Lemma vi_ok_step (sm : SignedMessage) vi vi' :
  vi_ok vi → handleSignedMessageDigest sm vi = Ok vi' → vi_ok vi'.
Proof.
  intros Hok (op & pk & d & Hop & _ & _ & _ & Hadd & ->)%handleSignedMessageDigest_ok.
  assert (∀ o' op', vi_operatorsAvsStateDict vi !! o' = Some op' → ∀ q,
    let m := deref (next_heap (vi_stakeHeap vi) op (vi_aggregatedOperatorsDict vi !! d)) (oas_StakePerQuorum op') in
    (is_Some (m !! q) → is_Some (vi_totalStakePerQuorum vi !! q)) ∧
    (is_Some (vi_quorumThresholdPercentagesMap vi !! q) → is_Some (m !! q))) as Hmaps.
  { intros o' op' Hop' q. cbn zeta. destruct (vi_aggregatedOperatorsDict vi !! d) as [a|] eqn:Ha.
    2:{ split; [by eapply vo_known|by eapply vo_entry]. }
    destruct (decide (ao_signersTotalStakePerQuorum a = oas_StakePerQuorum op')) as [Heq|Hne].
    - rewrite <- Heq, (deref_next_eq _ _ _ Hadd), lookup_addStakes_is_Some. split.
      + intros [?|Hs]; [by eapply (vo_known _ Hok _ op)|]. rewrite Heq in Hs. by eapply (vo_known _ Hok _ op').
      + intros Ht. left. by eapply (vo_entry _ Hok _ op).
    - rewrite deref_next_ne by done. split; [by eapply vo_known|by eapply vo_entry]. }
  split; simpl.
  - by apply vo_key.
  - intros o' op' Ho'. unfold next_heap. pose proof (vo_map _ Hok _ _ Ho') as Hm.
    destruct (vi_aggregatedOperatorsDict vi !! d) as [a|]; [|done].
    destruct (vi_stakeHeap vi !! ao_signersTotalStakePerQuorum a); [|done].
    apply lookup_insert_is_Some'. by right.
  - intros o' op' q Ho'. by apply (Hmaps o' op' Ho' q).
  - intros o' op' q Ho'. by apply (Hmaps o' op' Ho' q).
  - intros d' a'. rewrite lookup_insert_Some. intros [[<- <-]|[_ Ha']]; [|by eapply vo_owner].
    destruct (vi_aggregatedOperatorsDict vi !! d) as [a|] eqn:Ha; simpl; [by eapply vo_owner|eauto].
Qed.
(* ===== verification/BlsAggExamples.v ===== *)
(** * Concrete runs of the message BLS aggregator

    A registry of three operators with stake 10 each in quorum 0 and a threshold of
    66 percent, at the executable instances of [Instances]: the theorems about runs
    applied to runs the model evaluates. *)

From stdpp Require Import relations.
From S2P Require Import Prelude CoreTypes Instances Messages BlsAgg BlsAggTheory BlsAggService.
From S2P Require Import BlsAggProgress.

#[local] Existing Instances ToyBls.ops ToyHash.ops ToyAbi.ops.
#[local] Existing Instances ToyBls.bls_laws ToyHash.hash_laws ToyAbi.abi_laws.

Definition op_id (k : Z) : OperatorId := be_encode 32 k.
Definition ex_pk (k : Z) : G2Point := GetPubKeyG2 k.
Definition op_state (k : Z) (r : nat) : OperatorAvsState :=
  mkOperatorAvsState (GetPubKeyG1 k) (Some (ex_pk k)) r.

Definition ex_operators : gmap OperatorId OperatorAvsState :=
  <[op_id 1 := op_state 1 1%nat]> (<[op_id 2 := op_state 2 2%nat]>
    (<[op_id 3 := op_state 3 3%nat]> ∅)).
Definition ex_stakes : gmap Z Z := {[ 0 := 10 ]}.
Definition ex_heap : gmap nat (gmap Z Z) :=
  <[1%nat := ex_stakes]> (<[2%nat := ex_stakes]> (<[3%nat := ex_stakes]> ∅)).

(** The registry answers; [fails] makes the operator query fail. *)
Definition ex_env (fails : bool) : AvsEnv := {|
  env_BlockNumber := Ok 100;
  env_GetOperatorsAvsStateAtBlock _ _ :=
    if fails then Err (ExternalError "registry down") else Ok (ex_operators, ex_heap);
  env_GetQuorumsAvsStateAtBlock _ _ := Ok {[ 0 := mkQuorumAvsState 30 (GetPubKeyG1 6) ]};
  env_GetCheckSignaturesIndices _ _ _ := Ok (mkIndices [] [0] [0] [[]]) |}.

Definition ex_vi : ValidationInfo := {|
  vi_operatorsAvsStateDict := ex_operators;
  vi_quorumsAvsStakeDict := {[ 0 := mkQuorumAvsState 30 (GetPubKeyG1 6) ]};
  vi_totalStakePerQuorum := {[ 0 := 30 ]};
  vi_quorumApksG1 := [Some (GetPubKeyG1 6)];
  vi_aggregatedOperatorsDict := ∅;
  vi_quorumThresholdPercentagesMap := {[ 0 := 66 ]};
  vi_quorumNumbers := [0];
  vi_ethBlockNumber := 100;
  vi_stakeHeap := ex_heap |}.

Lemma ex_vi_fetched : fetchValidationInfo (ex_env false) [0] [66] 0 = Ok ex_vi.
Proof. reflexivity. Qed.

Definition ex_msg (n : Z) : CheckpointTaskResponse :=
  mkCheckpointTaskResponse 5 (replicate 32 7) (be_encode 32 n).
Definition ex_digest (n : Z) : MessageDigest := res_or [] (msg_Digest (ex_msg n)).
Definition ex_sig (k n : Z) : G1Point := SignMessage k (ex_digest n).
Definition ex_sm (k n : Z) : SignedMessage (M := CheckpointTaskResponse) :=
  mkSignedMessage (ex_msg n) (ex_digest n) (ex_sig k n) (op_id k).
#[local] Notation Event := (AvsEnv * GEvent (M := CheckpointTaskResponse))%type.
Definition ex_ev (k n : Z) : Event := (ex_env false, EvSigned (ex_sm k n)).

(** A run of the goroutine started from [ex_vi], which ends without panic. *)
Definition ex_start : Goroutine (M := CheckpointTaskResponse) := newGoroutine (msg_Key (ex_msg 1)) ex_vi.
Definition ex_run (evs : list Event) := res_or (ex_start, []) (grun ex_start evs).
Definition ex_resp (evs : list Event) (i : nat) :=
  nth i (ex_run evs).2 (expiredResponse ex_start).

Lemma ex_run_ok evs :
  is_ok (grun ex_start evs) = true → grun ex_start evs = Ok ((ex_run evs).1, (ex_run evs).2).
Proof. intros Hok. unfold ex_run. rewrite (res_or_ok (ex_start, []) _ Hok). by destruct (res_or _ _). Qed.

Lemma ex_operators_cases o op :
  ex_operators !! o = Some op →
  (o = op_id 1 ∧ op = op_state 1 1%nat) ∨ (o = op_id 2 ∧ op = op_state 2 2%nat) ∨
  (o = op_id 3 ∧ op = op_state 3 3%nat).
Proof.
  unfold ex_operators. rewrite !lookup_insert_Some, lookup_empty.
  intros [[<- <-]|[_ [[<- <-]|[_ [[<- <-]|[_ [=]]]]]]]; auto.
Qed.

Lemma ex_registry_ok : registry_ok ex_vi.
Proof.
  split.
  - intros o1 o2 op1 op2 H1%ex_operators_cases H2%ex_operators_cases.
    destruct H1 as [[-> ->]|[[-> ->]|[-> ->]]], H2 as [[-> ->]|[[-> ->]|[-> ->]]]; done.
  - done.
  - intros o q [op Hop] [p Hp]. change (({[ 0 := 66 ]} : gmap Z Z) !! q = Some p) in Hp.
    apply lookup_singleton_Some in Hp as [<- _]. unfold stake0. rewrite Hop.
    apply ex_operators_cases in Hop as [[_ ->]|[[_ ->]|[_ ->]]]; vm_compute; by eexists.
  - intros q t Ht. change (({[ 0 := 30 ]} : gmap Z Z) !! q = Some t) in Ht.
    apply lookup_singleton_Some in Ht as [_ <-]. lia.
  - intros q p Hp. change (({[ 0 := 66 ]} : gmap Z Z) !! q = Some p) in Hp.
    apply lookup_singleton_Some in Hp as [_ <-]. lia.
Qed.

(** ** Honest runs *)

Definition honest : list Event := [ex_ev 1 1; ex_ev 2 1; ex_ev 3 1].

Lemma quorum_soundness_witness :
  resp_Status (ex_resp honest 0) = MessageBlsAggregationStatusThresholdReached ∧
  ∃ S : gset OperatorId,
    (∀ o, o ∈ S → submitted ex_vi honest o (mba_MessageDigest (resp_Aggregation (ex_resp honest 0)))) ∧
    backed_by ex_vi S.
Proof.
  split; [vm_compute; reflexivity|].
  apply (quorum_soundness ex_vi (msg_Key (ex_msg 1)) honest
           (ex_run honest).1 (ex_run honest).2 (ex_resp honest 0)).
  - apply ex_registry_ok.
  - unfold honest; simpl. apply (bool_decide_unpack (NoDup _)). vm_compute. exact I.
  - apply ex_run_ok. vm_compute. reflexivity.
  - apply elem_of_nth. vm_compute. lia.
  - left. vm_compute. reflexivity.
Defined.

Lemma aggregate_signature_valid_witness :
  ∃ apk sig, mba_SignersApkG2 (resp_Aggregation (ex_resp honest 1)) = Some apk ∧
    mba_SignersAggSigG1 (resp_Aggregation (ex_resp honest 1)) = Some sig ∧
    bls_verify sig apk (mba_MessageDigest (resp_Aggregation (ex_resp honest 1))) = Ok true.
Proof.
  apply (aggregate_signature_valid ex_vi (msg_Key (ex_msg 1)) honest
           (ex_run honest).1 (ex_run honest).2 (ex_resp honest 1)).
  - reflexivity.
  - repeat (constructor; [vm_compute; reflexivity|]). constructor.
  - apply ex_run_ok. vm_compute. reflexivity.
  - apply elem_of_nth. vm_compute. lia.
  - vm_compute. discriminate.
Defined.

Lemma finished_exactly_once_witness :
  gr_phase (ex_run honest).1 = Closed ∧ length (ex_run honest).2 = 2%nat ∧
  ((gr_phase (ex_run honest).1 ≠ Closed ∧
      Forall (λ r, resp_Finished r = false) (ex_run honest).2) ∨
   (gr_phase (ex_run honest).1 = Closed ∧
      ∃ out' r, (ex_run honest).2 = out' ++ [r] ∧ resp_Finished r = true ∧
        Forall (λ r, resp_Finished r = false) out')).
Proof.
  split; [vm_compute; reflexivity|]. split; [vm_compute; reflexivity|].
  apply (finished_exactly_once (msg_Key (ex_msg 1)) ex_vi honest).
  apply ex_run_ok. vm_compute. reflexivity.
Defined.

(** The validation info after operator [k] alone signed message [n]. *)
Definition ex_vi_signed (k n : Z) : ValidationInfo :=
  res_or ex_vi (handleSignedMessageDigest (ex_sm k n) ex_vi).
Definition ex_resp_signed : MessageBlsAggregationServiceResponse :=
  res_or (expiredResponse ex_start)
    (getMessageBlsAggregationResponse (ex_env false) (ex_msg 1) (ex_digest 1) (ex_vi_signed 2 1) true).

Lemma ex_vi_signed_dict : vi_operatorsAvsStateDict (ex_vi_signed 2 1) = ex_operators.
Proof.
  unfold ex_vi_signed. destruct (handleSignedMessageDigest _ _) as [vi| |] eqn:Hh; [|done..].
  by apply handleSignedMessageDigest_ok in Hh as (op & pk & d & _ & _ & _ & _ & _ & ->).
Qed.

Lemma ex_ids_bytes32 : ids_are_bytes32 (ex_vi_signed 2 1).
Proof.
  intros o [op Hop]. rewrite ex_vi_signed_dict in Hop.
  apply ex_operators_cases in Hop as [[-> _]|[[-> _]|[-> _]]];
    (split; [apply length_be_encode|apply be_encode_bytes]).
Qed.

○ ○ ○ ○

**Problem requirements**
Among the lines above, which hold the word "list"? Report each one.

**The answer**
Definition ex_run (evs : list Event) := res_or (ex_start, []) (grun ex_start evs).
Definition ex_resp (evs : list Event) (i : nat) :=
Definition honest : list Event := [ex_ev 1 1; ex_ev 2 1; ex_ev 3 1].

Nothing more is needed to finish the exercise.